Saturday, February 25, 2012


I was innocently flipping through a magazine at Red Purl the other day, minding my own business when WHAM! I saw this picture and had to make this sweater. Just like that. I can't even say that I absolutely love the sweater but I had to make it. Right now.

It may have had something to do with the fact that Amy had Peace Fleece on sale for $5 a skein and there were three pink ones left and one white to go with it. I did some calculations for the substitution and figured it would get me close enough. (I apparently love to run out or almost run out of yarn at every chance I get.) I'll lengthen the body, but shorten the sleeves if need be. And no turned-over hem; that will save some yardage too.

I got the collar done the other day--that's where you start.

It's knit to make a strip of knitting on the bias:
You can see that even as the edges are straight, the knitting rows are slanted at 45 degrees. This is done with increases and decreases. No magic in that. I moved my increases/decreases in one stitch from the edge so I could have a neat selvage stitch--that is why you can see the stripes "straighten out" at the edges (especially visible in the top of the picture above).

I like the stripe effect, but briefly considered using the back side:
It's also striped but like colours are separated by a little space. This is because instead of the top and bottom of each row being done with the same colour, the top of one row and the bottom of the next are done in the same colour. Sort of like two halves coming together to make a whole. In the end, I decided to stick to the "right" side.

Because I was changing colours every time I started a right-side row, I went ahead and knit the first stitch. (Usually I slip it.) I made sure to purl the last stitch on the wrong side rows and that gave me the nice selvage stitch on one side:
On the other side, I slipped the first stitch on the wrong side rows as I normally do. Slipping it as a purl stitch yields the nice "V" selvage stitch:
You can see that this edge has only one stitch per stripe whereas the previous picture had two stitches per stripe. That's what you get with slipping. I was concerned with getting a nice selvage on both edges because the body of the sweater is picked up and knit off one edge, and the other edge is sewn down--both good times to have a convenient selvage stitch.

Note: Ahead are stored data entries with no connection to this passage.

(** * Service 1 (document text extraction): a shallow embedding and its properties

    The development follows the Python sources:
    - [core_pdf_processor.py]: the quality gate [_is_garbage_text], the per-page
      extraction [_extract_page_text], the OCR helpers and the authentication
      loop of [extract_text_from_pdf_enhanced];
    - [file_management_service.py]: the password resolver and its two caches;
    - [progress_tracker.py] and the progress route of
      [document_text_extraction_router.py];
    - [document_text_extraction_service.py]: the per-document pipeline
      [_process_single_document], the queue-row statements and [_call_service2].

    Python values are modelled as follows.  An [int] is a [Z].  A [float] is the
    rational number the binary64 value denotes, and every float operation rounds
    its exact result to 53 significant bits, ties to even (exponent range is not
    modelled: no value of this development comes near it).  A [str] of text is
    the list of its code points; identifiers, paths and messages are [string]s.
    A [dict] is a [gmap].  [None] is [option]'s [None], and truthiness is written
    out where the code tests it. *)

From stdpp Require Import gmap strings list sorting.
From Stdlib Require Import ZArith QArith Qround Qabs Qpower Lia Lqa.

Close Scope Q_scope.

(** ** Python floats *)

Module PyFloat.
Local Open Scope Q_scope.

(** [binade x] is floor(log2 x) for a positive rational [x]. *)
Definition binade (x : Q) : Z :=
  let k := (Z.log2 (Qnum x) - Z.log2 (Z.pos (Qden x)))%Z in
  if Qle_bool (2 ^ k) x then k else (k - 1)%Z.

Definition round_half_even (x : Q) : Z :=
  let f := Qfloor x in
  match Qcompare (x - inject_Z f) (1 # 2) with
  | Lt => f
  | Gt => (f + 1)%Z
  | Eq => if Z.even f then f else (f + 1)%Z
  end.

(** Rounding of a positive rational to the nearest binary64 value: to 53
    significant bits, ties to even.  The exponent range is not modelled: this
    is the value Python computes as long as the magnitude stays below 2^1024
    (beyond it an int true division and [int] of an infinite product raise
    [OverflowError]) and, for what is read through [int], also where the value
    is too small to be normal, since it is then truncated to 0 either way.
    The statements that go through floats bound their arguments. *)
Definition rnd_pos (x : Q) : Q :=
  let e := (binade x - 52)%Z in
  inject_Z (round_half_even (x / 2 ^ e)) * 2 ^ e.

Definition rnd (x : Q) : Q :=
  match Qnum x with
  | Z0 => 0
  | Zpos _ => rnd_pos x
  | Zneg _ => - rnd_pos (- x)
  end.

(** [float(n)], a decimal literal [n/d], [a / b] on ints, [x * y], [x - y]. *)
Definition of_int (n : Z) : Q := rnd (inject_Z n).
Definition literal (n : Z) (d : positive) : Q := rnd (n # d).
Definition int_truediv (a b : Z) : Q := rnd (inject_Z a / inject_Z b).
Definition fmul (x y : Q) : Q := rnd (x * y).
Definition fsub (x y : Q) : Q := rnd (x - y).

(** [int(x)] truncates toward zero. *)
Definition to_int (x : Q) : Z := if Qle_bool 0 x then Qfloor x else Qceiling x.

(** Comparisons; Python compares an int with a float exactly. *)
Definition float_lt (x y : Q) : bool := negb (Qle_bool y x).
Definition float_gt (x y : Q) : bool := float_lt y x.
Definition int_gt_float (i : Z) (x : Q) : bool := float_lt x (inject_Z i).

End PyFloat.

(** ** Python text: code points, character classes, strip, split, findall *)

Module PyStr.
Local Open Scope Z_scope.

(** A text is the list of the code points [ord(c)] of its characters. *)
Definition text := list Z.

Definition len {A} (l : list A) : Z := Z.of_nat (length l).

(** [sum(1 for c in s if p c)] *)
Definition count {A} (p : A -> bool) (l : list A) : Z := len (List.filter p l).

Definition in_range (lo hi c : Z) : bool := (lo <=? c) && (c <=? hi).

Definition mem (c : Z) (l : list Z) : bool := existsb (Z.eqb c) l.

(** [str.isspace] on one character: the code points Python treats as white
    space.  [strip] and [split] use the same set. *)
Definition whitespace_points : list Z :=
  [9; 10; 11; 12; 13; 28; 29; 30; 31; 32; 133; 160; 5760;
   8192; 8193; 8194; 8195; 8196; 8197; 8198; 8199; 8200; 8201; 8202;
   8232; 8233; 8239; 8287; 12288].
(** Public API. *)
Definition destroy (w : World) : World :=
  let s := state w in
  {| config := config w;
     state := {| violations := violations s; violationLog := violationLog s;
                 isActive := false; lastViolationTime := lastViolationTime s;
                 isReentering := isReentering s;
                 isSubmitting := isSubmitting s |};
     callbacks := {| onViolation := []; onAutoSubmit := [] |};
     listening := false;
     pendingTimeouts := pendingTimeouts w;
     pendingRequests := pendingRequests w;
     effects := effects w |}.

Definition mergeConfig (c : Config) (p : ConfigPatch) : Config :=
  {| containerElement := default (containerElement c) (containerElement' p);
     autoSubmitOnViolation :=
       default (autoSubmitOnViolation c) (autoSubmitOnViolation' p);
     violationThreshold := default (violationThreshold c) (violationThreshold' p);
     enableWarnings := default (enableWarnings c) (enableWarnings' p);
     strictMode := default (strictMode c) (strictMode' p) |}.

Definition init (p : ConfigPatch) (w : World) : World :=
  let w1 := destroy w in
  {| config := mergeConfig (config w) p;
     state := {| violations := 0; violationLog := []; isActive := true;
                 lastViolationTime := 0; isReentering := false;
                 isSubmitting := false |};
     callbacks := callbacks w1;
     listening := true;
     pendingTimeouts := pendingTimeouts w1;
     pendingRequests := pendingRequests w1;
     effects := effects w1 |}.

(** [{ count, log }], the log being a copy. *)
Definition getViolations (w : World) : Z * list ViolationEntry :=
  (violations (state w), violationLog (state w)).

Definition registerViolation (cb : ViolationCallback) (w : World) : World :=
  {| config := config w; state := state w;
     callbacks := {| onViolation := onViolation (callbacks w) ++ [cb];
                     onAutoSubmit := onAutoSubmit (callbacks w) |};
     listening := listening w; pendingTimeouts := pendingTimeouts w;
     pendingRequests := pendingRequests w; effects := effects w |}.

Definition registerAutoSubmit (cb : AutoSubmitCallback) (w : World) : World :=
  {| config := config w; state := state w;
     callbacks := {| onViolation := onViolation (callbacks w);
                     onAutoSubmit := onAutoSubmit (callbacks w) ++ [cb] |};
     listening := listening w; pendingTimeouts := pendingTimeouts w;
     pendingRequests := pendingRequests w; effects := effects w |}.

Definition setStrictMode (isStrict : bool) (w : World) : World :=
  {| config := {| containerElement := containerElement (config w);
                  autoSubmitOnViolation := autoSubmitOnViolation (config w);
                  violationThreshold := violationThreshold (config w);
                  enableWarnings := enableWarnings (config w);
                  strictMode := isStrict |};
     state := state w; callbacks := callbacks w;
     listening := listening w; pendingTimeouts := pendingTimeouts w;
     pendingRequests := pendingRequests w; effects := effects w |}.

Definition triggerViolation (ty : ViolationType) (now stamp : Z) (w : World)
    : World * Completion :=
  _logViolation ty now stamp w.

(** [requestFullscreen()]: the container is asked for fullscreen whatever
    the state of the module.  The [catch] attached to the request only
    writes to the console, which is left out as for the re-entry request. *)
Definition requestFullscreen (w : World) : World :=
  match containerElement (config w) with
  | WithRequestFullscreen => emit [RequestFullscreen] w
  | WithoutRequestFullscreen => w
  end.

(** What can happen to a module between [init] and the next [init]: the
    browser delivers one of the three raw signals (only while the
    listeners are installed), a pending timer or request finishes, or the
    page calls the public API.  [now] is the value [Date.now()] returns
    during the handler and [stamp] the value of [new Date()] read after
    it. *)
Inductive Event :=
| VisibilityChange (hidden : bool) (now stamp : Z)
| Blur (hidden : bool) (now stamp : Z)
| FullscreenChange (isInFullscreen : bool) (now stamp : Z)
| TriggerViolation (ty : ViolationType) (now stamp : Z)
| ReentryTimeout
| RequestSettled (ok : bool)
| OnViolation (cb : ViolationCallback)
| OnAutoSubmit (cb : AutoSubmitCallback)
| SetStrictMode (isStrict : bool)
| Destroy
| RequestFullscreenCall.

(** An exception that leaves a listener is reported by the browser and
    the page goes on. *)
Definition settle (r : World * Completion) : World :=
  match r with
  | (w, Returned) => w
  | (w, Threw err) => emit [Uncaught err] w
  end.

Definition step (ev : Event) (w : World) : World :=
  match ev with
  | VisibilityChange hidden now stamp =>
      if listening w then settle (visibilityChange hidden now stamp w) else w
  | Blur hidden now stamp =>
      if listening w then settle (blur hidden now stamp w) else w
  | FullscreenChange isInFullscreen now stamp =>
      if listening w then settle (fullscreenChange isInFullscreen now stamp w)
      else w
  | TriggerViolation ty now stamp => settle (triggerViolation ty now stamp w)
  | ReentryTimeout =>
      match pendingTimeouts w with
      | O => w
      | S n =>
          reentryTimeout
            {| config := config w; state := state w; callbacks := callbacks w;
               listening := listening w; pendingTimeouts := n;
               pendingRequests := pendingRequests w; effects := effects w |}
      end
  | RequestSettled ok =>
      match pendingRequests w with
      | O => w
      | S n =>
          requestSettled ok
            {| config := config w; state := state w; callbacks := callbacks w;
               listening := listening w; pendingTimeouts := pendingTimeouts w;
               pendingRequests := n; effects := effects w |}
      end
  | OnViolation cb => registerViolation cb w
  | OnAutoSubmit cb => registerAutoSubmit cb w
  | SetStrictMode isStrict => setStrictMode isStrict w
  | Destroy => destroy w
  | RequestFullscreenCall => requestFullscreen w
  end.

Definition run (evs : list Event) (w : World) : World :=
  fold_left (fun w ev => step ev w) evs w.

(** The raw signals and their arrival times, as [Date.now()] gives
    them, and the stamps read afterwards. *)
Definition signalTime (ev : Event) : option Z :=
  match ev with
  | VisibilityChange _ now _ | Blur _ now _ | FullscreenChange _ now _
  | TriggerViolation _ now _ => Some now
  | _ => None
  end.

Definition signalStamp (ev : Event) : option Z :=
  match ev with
  | VisibilityChange _ _ stamp | Blur _ _ stamp | FullscreenChange _ _ stamp
  | TriggerViolation _ _ stamp => Some stamp
  | _ => None
  end.

(** How often the [idx]-th auto-submit subscriber has been called. *)
Definition isAutoSubmitCall (idx : nat) (e : Effect) : bool :=
  match e with
  | CallAutoSubmit i => Nat.eqb i idx
  | _ => false
  end.

Definition autoSubmitCalls (idx : nat) (es : list Effect) : nat :=
  length (List.filter (isAutoSubmitCall idx) es).

Definition isViolationCall (idx : nat) (e : Effect) : bool :=
  match e with
  | CallViolation i _ _ _ => Nat.eqb i idx
  | _ => false
  end.

(** How often the [idx]-th violation subscriber has been called. *)
Definition violationCalls (idx : nat) (es : list Effect) : nat :=
  length (List.filter (isViolationCall idx) es).

Definition isRequest (e : Effect) : bool :=
  match e with
  | RequestFullscreen => true
  | _ => false
  end.

(** How many fullscreen requests the module has issued. *)
Definition reentryRequests (es : list Effect) : nat :=
  length (List.filter isRequest es).

End Integrity.

(** ** [IntegrityModule], revision 1.0.0

    The older revision kept in the same file: no warnings, no re-entry,
    no [isSubmitting] flag, a 500 ms debounce, and no [try] around either
    subscriber loop. *)

Module IntegrityV1.
Import JS.
Export Integrity (ViolationType, tab_switch, window_blur, fullscreen_exit,
  ViolationEntry, Config, Callbacks, Effect).

Record State := {
  violations : Z;
  violationLog : list ViolationEntry;
  isActive : bool;
  lastViolationTime : Z
}.

Record World := {
  config : Config;
  state : State;
  callbacks : Callbacks;
  listening : bool;
  effects : list Effect
}.

Definition withState (s : State) (w : World) : World :=
  {| config := config w; state := s; callbacks := callbacks w;
     listening := listening w; effects := effects w |}.

Definition emit (es : list Effect) (w : World) : World :=
  {| config := config w; state := state w; callbacks := callbacks w;
     listening := listening w; effects := effects w ++ es |}.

The bias strip collar is started with a provisional cast on. I used the crochet cast on. I started it while waiting for choir to start. You should have heard them all howl when they saw me working with a crochet hook instead of a pair of knitting needles. The basses seemed especially incensed. They are used to seeing me and my knitting but apparently a crochet hook is just going too far!

Anyway, once the right length is achieved, it is time to take out the provisional cast on and put the released stitches onto a needle:
Here I am pulling out the purple yarn of the crochet cast on
and picking up the white stitches that are freed.
Once that was done, I had two ends on needles and it was time to put them together to make a continuous loop:
The pattern called for a three-needle bind off. This would have held the ends together but it would have left a seam, causing a bump on the inside and an interruption to the garter stitch pattern. Now, we know better than that, don't we!? Have you guessed yet which word I will utter next? Yup, it's time for Kitchener. Now there's some magic!

It was going so well that when I was half done the seam, I thought I should take a picture or no one would believe me that it was sewn together:
The Kitchener seam is half done. The right side is finished;
the stitches on the needles on the left are waiting.
You can't tell which rows were knit and which one was sewn; there's no interruption to the stitch pattern, and the colour pattern is kept consistent. I love Kitchener and its mighty power.

When it was done, I had this:
Try and find the seam!

How does all this make a collar? Well, you fold it in half and just sort of imagine it laying across my shoulders:
I've since picked up the stitches around the collar and have just begin to knit the body.

The yarn contains mohair and it's definitely "hairy." I don't mind working with it, though, and I don't think I'll have any problem wearing it. If nothing else, I'll wear a tank under it and that will only help if the neckline ends up being too wide open for bra straps. (I'm old fashioned--I'd rather not show mine.)